## Work order
For the listing below, return the line containing "(** X10. Whatever", the line containing "split; [exact Htx'", and all lines in between, exactly as written and nothing else.

## The data
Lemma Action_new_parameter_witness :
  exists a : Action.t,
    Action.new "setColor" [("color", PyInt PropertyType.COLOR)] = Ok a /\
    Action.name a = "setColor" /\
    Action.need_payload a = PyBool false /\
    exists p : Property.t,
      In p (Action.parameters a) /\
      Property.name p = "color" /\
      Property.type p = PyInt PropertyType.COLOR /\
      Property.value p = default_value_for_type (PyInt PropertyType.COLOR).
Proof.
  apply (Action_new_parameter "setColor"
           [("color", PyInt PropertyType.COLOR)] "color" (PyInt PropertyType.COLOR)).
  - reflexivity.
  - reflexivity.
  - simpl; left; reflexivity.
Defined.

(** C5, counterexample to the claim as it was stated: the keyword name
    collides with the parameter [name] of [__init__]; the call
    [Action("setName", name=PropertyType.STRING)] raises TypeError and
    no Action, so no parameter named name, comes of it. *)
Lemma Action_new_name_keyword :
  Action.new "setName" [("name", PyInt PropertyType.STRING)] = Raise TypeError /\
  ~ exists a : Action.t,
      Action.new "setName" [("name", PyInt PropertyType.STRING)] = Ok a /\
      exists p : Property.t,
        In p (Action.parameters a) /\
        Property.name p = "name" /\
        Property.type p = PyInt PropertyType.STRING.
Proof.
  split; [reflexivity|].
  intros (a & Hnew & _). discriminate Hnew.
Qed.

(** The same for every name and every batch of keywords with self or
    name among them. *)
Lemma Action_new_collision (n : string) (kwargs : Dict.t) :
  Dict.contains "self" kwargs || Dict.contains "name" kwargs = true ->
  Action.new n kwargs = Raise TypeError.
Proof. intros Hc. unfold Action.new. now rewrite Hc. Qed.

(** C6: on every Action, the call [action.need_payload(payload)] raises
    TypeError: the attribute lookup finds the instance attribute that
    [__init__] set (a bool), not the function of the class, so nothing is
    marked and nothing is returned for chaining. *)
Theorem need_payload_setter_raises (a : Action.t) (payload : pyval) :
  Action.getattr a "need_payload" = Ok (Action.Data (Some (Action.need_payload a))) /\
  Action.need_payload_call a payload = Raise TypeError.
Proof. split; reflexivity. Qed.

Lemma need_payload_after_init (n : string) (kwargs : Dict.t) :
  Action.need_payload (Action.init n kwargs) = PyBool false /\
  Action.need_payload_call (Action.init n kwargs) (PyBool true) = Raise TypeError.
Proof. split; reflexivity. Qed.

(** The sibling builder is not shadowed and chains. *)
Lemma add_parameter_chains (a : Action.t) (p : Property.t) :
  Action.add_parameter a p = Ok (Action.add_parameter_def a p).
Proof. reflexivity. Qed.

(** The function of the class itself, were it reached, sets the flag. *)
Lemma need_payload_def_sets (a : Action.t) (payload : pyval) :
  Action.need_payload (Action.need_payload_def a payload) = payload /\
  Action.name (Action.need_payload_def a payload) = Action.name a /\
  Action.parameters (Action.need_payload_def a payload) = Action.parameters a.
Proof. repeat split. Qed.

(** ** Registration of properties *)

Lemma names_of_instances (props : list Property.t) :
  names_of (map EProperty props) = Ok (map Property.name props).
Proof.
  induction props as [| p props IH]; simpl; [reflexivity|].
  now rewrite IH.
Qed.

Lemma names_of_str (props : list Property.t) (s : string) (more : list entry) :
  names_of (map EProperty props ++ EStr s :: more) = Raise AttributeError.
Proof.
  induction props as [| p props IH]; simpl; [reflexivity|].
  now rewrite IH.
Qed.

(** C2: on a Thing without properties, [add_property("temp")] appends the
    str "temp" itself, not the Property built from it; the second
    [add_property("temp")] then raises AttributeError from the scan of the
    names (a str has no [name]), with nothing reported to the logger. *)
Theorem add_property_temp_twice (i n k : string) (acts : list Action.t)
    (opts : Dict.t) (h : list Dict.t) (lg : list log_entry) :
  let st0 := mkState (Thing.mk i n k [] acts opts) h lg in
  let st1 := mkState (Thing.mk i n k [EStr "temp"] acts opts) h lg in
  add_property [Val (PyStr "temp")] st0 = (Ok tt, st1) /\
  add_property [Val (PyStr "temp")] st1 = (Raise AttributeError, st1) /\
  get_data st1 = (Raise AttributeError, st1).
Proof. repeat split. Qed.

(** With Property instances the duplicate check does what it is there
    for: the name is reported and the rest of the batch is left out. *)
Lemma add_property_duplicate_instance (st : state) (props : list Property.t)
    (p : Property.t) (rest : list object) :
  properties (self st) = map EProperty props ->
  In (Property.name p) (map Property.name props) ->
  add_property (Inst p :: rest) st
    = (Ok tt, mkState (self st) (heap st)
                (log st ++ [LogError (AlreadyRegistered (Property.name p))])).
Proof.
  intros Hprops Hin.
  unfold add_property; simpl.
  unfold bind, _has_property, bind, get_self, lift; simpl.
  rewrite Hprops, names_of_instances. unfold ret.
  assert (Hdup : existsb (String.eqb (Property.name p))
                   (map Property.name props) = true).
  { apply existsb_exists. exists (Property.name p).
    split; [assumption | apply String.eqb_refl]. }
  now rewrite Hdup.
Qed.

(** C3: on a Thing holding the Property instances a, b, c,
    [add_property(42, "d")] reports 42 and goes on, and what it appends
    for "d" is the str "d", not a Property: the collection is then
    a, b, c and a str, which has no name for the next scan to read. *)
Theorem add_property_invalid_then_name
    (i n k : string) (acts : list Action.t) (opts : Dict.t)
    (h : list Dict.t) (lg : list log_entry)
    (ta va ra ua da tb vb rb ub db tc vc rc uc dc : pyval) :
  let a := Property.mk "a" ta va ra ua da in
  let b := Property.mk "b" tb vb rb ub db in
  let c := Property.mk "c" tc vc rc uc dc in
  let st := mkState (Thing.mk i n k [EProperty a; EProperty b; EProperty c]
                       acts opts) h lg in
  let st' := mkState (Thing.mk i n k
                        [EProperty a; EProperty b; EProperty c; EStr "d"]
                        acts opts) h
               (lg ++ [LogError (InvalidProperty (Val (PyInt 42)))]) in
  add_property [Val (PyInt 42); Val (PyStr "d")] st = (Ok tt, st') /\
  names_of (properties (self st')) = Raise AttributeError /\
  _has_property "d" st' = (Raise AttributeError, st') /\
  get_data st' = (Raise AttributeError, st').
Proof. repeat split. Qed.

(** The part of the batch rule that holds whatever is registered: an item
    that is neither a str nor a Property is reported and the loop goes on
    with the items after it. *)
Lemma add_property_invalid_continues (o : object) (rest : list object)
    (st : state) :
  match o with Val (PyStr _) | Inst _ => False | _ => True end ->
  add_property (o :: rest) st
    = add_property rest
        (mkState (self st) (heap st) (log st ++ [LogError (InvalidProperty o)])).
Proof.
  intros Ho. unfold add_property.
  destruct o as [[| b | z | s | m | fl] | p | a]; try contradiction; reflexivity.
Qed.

==

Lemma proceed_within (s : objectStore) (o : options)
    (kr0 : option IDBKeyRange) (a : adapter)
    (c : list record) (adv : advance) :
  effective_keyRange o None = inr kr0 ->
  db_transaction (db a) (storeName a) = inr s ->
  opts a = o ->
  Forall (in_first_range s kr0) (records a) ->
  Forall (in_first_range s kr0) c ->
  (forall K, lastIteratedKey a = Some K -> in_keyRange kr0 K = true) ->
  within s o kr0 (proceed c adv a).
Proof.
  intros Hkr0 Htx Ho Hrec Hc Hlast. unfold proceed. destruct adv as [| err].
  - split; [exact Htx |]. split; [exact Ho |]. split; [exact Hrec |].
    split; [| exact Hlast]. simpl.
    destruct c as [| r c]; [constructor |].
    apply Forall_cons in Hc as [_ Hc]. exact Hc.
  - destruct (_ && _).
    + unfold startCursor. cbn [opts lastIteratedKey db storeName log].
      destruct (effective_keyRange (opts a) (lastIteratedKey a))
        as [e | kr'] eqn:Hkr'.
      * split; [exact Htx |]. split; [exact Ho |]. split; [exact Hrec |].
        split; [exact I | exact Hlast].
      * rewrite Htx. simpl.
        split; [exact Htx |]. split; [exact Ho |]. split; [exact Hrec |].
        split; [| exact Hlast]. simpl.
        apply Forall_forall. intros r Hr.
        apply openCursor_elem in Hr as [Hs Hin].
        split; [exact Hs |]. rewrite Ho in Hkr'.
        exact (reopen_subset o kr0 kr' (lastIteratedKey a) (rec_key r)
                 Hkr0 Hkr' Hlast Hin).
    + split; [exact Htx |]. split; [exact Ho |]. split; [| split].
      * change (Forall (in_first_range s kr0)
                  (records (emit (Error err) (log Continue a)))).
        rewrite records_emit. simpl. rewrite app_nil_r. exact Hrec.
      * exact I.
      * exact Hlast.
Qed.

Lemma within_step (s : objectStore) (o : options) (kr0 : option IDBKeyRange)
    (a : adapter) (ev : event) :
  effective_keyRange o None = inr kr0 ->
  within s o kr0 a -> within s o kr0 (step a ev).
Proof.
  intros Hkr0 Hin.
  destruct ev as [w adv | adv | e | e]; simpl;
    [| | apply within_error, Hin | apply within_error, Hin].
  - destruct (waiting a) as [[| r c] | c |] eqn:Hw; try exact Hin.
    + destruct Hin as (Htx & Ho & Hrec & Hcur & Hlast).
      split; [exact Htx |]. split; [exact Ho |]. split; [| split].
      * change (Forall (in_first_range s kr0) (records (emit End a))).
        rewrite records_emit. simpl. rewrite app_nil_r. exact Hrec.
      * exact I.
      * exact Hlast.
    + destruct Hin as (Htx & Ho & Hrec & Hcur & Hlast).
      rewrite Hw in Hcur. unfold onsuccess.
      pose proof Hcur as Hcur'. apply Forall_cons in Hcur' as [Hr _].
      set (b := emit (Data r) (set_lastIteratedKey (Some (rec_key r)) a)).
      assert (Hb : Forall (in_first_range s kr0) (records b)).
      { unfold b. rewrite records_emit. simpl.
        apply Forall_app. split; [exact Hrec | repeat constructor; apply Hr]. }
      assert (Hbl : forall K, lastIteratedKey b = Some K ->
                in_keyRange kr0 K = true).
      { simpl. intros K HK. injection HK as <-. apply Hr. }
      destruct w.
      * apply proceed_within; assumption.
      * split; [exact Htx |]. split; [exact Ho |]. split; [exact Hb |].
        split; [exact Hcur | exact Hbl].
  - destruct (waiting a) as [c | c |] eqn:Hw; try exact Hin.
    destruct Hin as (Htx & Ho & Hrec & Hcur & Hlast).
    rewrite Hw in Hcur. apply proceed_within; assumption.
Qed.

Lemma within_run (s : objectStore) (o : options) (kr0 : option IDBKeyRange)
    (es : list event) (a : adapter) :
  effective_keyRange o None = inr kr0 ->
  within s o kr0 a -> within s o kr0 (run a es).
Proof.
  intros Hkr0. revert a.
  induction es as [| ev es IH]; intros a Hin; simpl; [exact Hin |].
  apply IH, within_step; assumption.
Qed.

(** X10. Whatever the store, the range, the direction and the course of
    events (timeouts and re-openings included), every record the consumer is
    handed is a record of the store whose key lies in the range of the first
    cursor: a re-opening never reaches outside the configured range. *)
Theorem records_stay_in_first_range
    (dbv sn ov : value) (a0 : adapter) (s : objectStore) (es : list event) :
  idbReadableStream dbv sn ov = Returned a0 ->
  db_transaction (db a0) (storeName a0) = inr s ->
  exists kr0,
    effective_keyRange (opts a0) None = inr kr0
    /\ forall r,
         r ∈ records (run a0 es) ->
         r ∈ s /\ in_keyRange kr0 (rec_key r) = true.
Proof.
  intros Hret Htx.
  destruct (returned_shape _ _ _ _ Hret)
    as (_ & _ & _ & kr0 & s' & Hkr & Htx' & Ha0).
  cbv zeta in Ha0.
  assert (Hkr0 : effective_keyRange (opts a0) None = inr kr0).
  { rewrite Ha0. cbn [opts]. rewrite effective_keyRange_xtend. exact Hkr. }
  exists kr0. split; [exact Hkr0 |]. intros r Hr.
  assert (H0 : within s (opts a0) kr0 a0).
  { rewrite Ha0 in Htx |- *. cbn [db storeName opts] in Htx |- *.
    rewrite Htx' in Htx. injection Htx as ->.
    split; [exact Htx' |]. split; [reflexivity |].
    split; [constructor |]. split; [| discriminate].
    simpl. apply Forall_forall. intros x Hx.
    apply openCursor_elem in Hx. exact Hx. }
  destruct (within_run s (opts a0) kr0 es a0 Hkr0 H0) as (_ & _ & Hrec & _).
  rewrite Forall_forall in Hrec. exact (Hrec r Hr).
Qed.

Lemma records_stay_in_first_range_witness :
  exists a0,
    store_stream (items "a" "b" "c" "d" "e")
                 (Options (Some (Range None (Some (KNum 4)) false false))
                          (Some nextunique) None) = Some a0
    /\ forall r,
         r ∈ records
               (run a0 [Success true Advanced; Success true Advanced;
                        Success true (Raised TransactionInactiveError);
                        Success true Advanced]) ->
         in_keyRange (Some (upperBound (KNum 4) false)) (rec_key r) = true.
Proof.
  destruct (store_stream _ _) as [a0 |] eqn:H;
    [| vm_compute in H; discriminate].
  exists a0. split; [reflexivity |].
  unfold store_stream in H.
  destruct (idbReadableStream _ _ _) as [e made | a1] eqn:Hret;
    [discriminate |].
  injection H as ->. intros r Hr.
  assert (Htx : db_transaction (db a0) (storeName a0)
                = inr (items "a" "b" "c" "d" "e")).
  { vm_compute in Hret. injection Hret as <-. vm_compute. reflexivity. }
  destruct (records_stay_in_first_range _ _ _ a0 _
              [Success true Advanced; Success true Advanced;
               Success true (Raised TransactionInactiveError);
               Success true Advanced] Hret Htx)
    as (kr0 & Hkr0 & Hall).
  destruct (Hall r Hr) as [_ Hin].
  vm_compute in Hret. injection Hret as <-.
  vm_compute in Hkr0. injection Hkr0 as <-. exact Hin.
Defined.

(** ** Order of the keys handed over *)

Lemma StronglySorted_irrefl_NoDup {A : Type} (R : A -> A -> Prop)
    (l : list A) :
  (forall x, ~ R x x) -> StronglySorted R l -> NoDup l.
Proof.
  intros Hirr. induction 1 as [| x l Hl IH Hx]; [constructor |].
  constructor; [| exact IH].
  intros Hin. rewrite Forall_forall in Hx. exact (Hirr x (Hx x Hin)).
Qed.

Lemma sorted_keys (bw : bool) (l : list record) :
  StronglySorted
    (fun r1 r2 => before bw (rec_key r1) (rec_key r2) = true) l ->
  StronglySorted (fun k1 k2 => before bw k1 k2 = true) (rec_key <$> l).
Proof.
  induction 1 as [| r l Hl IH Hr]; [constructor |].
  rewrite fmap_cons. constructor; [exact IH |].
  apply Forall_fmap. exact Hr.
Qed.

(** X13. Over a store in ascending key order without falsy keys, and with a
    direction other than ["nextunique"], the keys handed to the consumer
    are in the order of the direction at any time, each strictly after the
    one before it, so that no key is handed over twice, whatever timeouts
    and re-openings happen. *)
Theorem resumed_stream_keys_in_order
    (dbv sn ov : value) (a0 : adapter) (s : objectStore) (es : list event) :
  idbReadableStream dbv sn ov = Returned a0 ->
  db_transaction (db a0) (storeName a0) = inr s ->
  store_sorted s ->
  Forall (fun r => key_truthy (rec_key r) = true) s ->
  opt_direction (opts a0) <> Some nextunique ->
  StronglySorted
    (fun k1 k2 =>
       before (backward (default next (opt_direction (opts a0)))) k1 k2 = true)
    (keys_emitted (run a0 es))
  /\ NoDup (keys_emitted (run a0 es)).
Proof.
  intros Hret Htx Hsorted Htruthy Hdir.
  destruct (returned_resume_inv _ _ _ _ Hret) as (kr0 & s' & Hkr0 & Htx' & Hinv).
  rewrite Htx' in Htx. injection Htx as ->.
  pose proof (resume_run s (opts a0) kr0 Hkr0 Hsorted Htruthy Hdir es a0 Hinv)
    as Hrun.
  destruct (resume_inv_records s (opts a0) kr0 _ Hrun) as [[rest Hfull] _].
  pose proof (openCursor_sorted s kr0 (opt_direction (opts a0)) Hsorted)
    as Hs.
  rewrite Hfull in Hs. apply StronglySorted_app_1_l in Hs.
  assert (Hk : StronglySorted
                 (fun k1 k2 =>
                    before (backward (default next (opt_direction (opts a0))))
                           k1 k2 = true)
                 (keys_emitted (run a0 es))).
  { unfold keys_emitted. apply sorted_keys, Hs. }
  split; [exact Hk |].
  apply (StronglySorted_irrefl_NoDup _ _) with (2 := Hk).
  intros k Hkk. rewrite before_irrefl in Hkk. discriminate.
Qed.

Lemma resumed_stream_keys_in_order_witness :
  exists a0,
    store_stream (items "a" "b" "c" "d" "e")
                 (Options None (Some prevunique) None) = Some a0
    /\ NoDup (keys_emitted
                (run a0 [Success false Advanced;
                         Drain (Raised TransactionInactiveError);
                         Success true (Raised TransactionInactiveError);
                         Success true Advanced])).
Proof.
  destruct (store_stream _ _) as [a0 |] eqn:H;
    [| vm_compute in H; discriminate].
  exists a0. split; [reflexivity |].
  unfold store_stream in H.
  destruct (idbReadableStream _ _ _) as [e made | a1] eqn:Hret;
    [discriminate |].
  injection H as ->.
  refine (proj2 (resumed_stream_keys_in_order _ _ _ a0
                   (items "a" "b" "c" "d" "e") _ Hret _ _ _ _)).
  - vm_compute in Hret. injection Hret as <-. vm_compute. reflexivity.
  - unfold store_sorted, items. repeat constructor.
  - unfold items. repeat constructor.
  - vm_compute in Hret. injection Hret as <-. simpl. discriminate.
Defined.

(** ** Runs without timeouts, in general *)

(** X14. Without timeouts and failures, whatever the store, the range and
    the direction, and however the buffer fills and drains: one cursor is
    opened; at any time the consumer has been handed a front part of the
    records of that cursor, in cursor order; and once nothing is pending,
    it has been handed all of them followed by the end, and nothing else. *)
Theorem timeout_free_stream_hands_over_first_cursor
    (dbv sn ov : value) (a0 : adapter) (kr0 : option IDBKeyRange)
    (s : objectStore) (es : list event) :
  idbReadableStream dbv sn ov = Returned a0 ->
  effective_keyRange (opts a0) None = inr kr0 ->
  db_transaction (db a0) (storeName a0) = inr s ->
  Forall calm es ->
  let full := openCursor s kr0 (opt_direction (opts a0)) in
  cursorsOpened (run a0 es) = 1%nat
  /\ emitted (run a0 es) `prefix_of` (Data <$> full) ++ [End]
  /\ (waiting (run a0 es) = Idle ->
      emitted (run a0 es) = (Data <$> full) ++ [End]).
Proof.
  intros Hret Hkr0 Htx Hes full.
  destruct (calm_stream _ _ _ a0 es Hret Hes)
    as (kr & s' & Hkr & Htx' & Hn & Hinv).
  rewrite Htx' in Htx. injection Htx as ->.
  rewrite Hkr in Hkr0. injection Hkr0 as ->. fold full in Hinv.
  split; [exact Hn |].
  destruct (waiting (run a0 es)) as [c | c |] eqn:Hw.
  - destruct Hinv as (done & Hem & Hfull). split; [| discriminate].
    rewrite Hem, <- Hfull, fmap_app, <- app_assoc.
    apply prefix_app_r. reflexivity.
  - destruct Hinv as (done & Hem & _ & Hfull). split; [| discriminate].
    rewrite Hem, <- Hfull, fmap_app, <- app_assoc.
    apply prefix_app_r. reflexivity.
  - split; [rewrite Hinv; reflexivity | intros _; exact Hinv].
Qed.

--

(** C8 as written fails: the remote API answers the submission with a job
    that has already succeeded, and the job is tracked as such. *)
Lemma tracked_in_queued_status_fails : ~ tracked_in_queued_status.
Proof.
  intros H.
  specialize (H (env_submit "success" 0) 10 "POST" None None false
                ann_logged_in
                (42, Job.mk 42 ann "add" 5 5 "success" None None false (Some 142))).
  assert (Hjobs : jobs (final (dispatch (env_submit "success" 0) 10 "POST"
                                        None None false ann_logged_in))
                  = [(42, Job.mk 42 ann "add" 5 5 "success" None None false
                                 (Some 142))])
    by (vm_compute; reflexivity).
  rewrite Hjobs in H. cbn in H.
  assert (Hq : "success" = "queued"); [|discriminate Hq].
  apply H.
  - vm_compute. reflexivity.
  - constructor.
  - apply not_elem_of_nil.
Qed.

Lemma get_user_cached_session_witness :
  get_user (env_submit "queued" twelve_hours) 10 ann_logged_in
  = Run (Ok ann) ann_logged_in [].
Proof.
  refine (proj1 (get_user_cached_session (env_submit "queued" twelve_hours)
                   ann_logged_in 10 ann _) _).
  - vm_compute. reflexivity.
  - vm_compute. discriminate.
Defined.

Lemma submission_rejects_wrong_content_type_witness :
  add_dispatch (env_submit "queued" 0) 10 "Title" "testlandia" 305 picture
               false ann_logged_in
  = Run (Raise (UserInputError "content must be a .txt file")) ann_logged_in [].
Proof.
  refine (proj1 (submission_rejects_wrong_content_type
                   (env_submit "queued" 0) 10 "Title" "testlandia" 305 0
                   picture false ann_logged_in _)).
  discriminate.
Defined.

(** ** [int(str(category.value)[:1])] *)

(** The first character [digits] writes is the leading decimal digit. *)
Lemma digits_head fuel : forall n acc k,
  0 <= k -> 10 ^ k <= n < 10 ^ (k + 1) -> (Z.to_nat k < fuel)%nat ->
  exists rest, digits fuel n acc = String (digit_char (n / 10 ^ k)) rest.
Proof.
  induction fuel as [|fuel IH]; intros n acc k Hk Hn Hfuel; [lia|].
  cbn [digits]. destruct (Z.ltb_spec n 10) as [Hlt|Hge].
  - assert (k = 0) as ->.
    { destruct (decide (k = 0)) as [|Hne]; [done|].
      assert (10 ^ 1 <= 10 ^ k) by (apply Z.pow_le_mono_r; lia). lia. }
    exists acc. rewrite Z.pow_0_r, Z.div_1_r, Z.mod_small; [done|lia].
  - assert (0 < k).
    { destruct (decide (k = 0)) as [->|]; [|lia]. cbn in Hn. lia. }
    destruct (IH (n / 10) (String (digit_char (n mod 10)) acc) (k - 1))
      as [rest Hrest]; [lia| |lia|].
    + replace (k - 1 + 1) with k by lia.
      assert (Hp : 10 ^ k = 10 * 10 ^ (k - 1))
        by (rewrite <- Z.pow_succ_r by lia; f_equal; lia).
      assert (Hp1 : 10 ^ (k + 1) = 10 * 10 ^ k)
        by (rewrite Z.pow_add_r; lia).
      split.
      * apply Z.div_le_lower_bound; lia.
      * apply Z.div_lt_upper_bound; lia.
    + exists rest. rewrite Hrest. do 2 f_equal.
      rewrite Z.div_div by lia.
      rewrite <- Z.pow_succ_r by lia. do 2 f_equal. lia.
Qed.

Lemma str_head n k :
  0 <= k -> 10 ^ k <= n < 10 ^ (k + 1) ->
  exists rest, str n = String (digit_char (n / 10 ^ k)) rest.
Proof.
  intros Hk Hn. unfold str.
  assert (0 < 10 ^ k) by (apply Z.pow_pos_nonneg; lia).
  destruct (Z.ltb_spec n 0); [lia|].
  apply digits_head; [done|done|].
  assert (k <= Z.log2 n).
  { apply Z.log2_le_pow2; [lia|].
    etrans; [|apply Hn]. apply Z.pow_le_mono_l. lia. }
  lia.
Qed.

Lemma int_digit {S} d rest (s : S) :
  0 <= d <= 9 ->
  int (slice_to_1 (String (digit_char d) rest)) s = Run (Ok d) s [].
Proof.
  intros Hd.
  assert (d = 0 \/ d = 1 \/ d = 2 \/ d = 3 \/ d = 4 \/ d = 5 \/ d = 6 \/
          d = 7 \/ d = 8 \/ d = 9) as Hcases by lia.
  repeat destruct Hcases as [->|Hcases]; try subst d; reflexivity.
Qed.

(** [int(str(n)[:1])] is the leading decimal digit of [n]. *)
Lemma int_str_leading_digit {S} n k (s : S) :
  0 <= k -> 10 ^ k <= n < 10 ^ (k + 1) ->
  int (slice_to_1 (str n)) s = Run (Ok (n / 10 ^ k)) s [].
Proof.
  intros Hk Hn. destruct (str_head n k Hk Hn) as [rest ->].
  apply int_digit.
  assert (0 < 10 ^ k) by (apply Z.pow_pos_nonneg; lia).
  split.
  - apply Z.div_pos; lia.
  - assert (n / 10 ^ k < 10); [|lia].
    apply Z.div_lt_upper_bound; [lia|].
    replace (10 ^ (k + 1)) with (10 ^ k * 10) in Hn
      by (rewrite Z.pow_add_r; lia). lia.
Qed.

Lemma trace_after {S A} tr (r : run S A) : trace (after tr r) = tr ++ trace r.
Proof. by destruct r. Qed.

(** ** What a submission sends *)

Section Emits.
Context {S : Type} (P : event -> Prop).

## Task output
(** X10. Whatever the store, the range, the direction and the course of
    events (timeouts and re-openings included), every record the consumer is
    handed is a record of the store whose key lies in the range of the first
    cursor: a re-opening never reaches outside the configured range. *)
Theorem records_stay_in_first_range
    (dbv sn ov : value) (a0 : adapter) (s : objectStore) (es : list event) :
  idbReadableStream dbv sn ov = Returned a0 ->
  db_transaction (db a0) (storeName a0) = inr s ->
  exists kr0,
    effective_keyRange (opts a0) None = inr kr0
    /\ forall r,
         r ∈ records (run a0 es) ->
         r ∈ s /\ in_keyRange kr0 (rec_key r) = true.
Proof.
  intros Hret Htx.
  destruct (returned_shape _ _ _ _ Hret)
    as (_ & _ & _ & kr0 & s' & Hkr & Htx' & Ha0).
  cbv zeta in Ha0.
  assert (Hkr0 : effective_keyRange (opts a0) None = inr kr0).
  { rewrite Ha0. cbn [opts]. rewrite effective_keyRange_xtend. exact Hkr. }
  exists kr0. split; [exact Hkr0 |]. intros r Hr.
  assert (H0 : within s (opts a0) kr0 a0).
  { rewrite Ha0 in Htx |- *. cbn [db storeName opts] in Htx |- *.
    rewrite Htx' in Htx. injection Htx as ->.
    split; [exact Htx' |]. split; [reflexivity |].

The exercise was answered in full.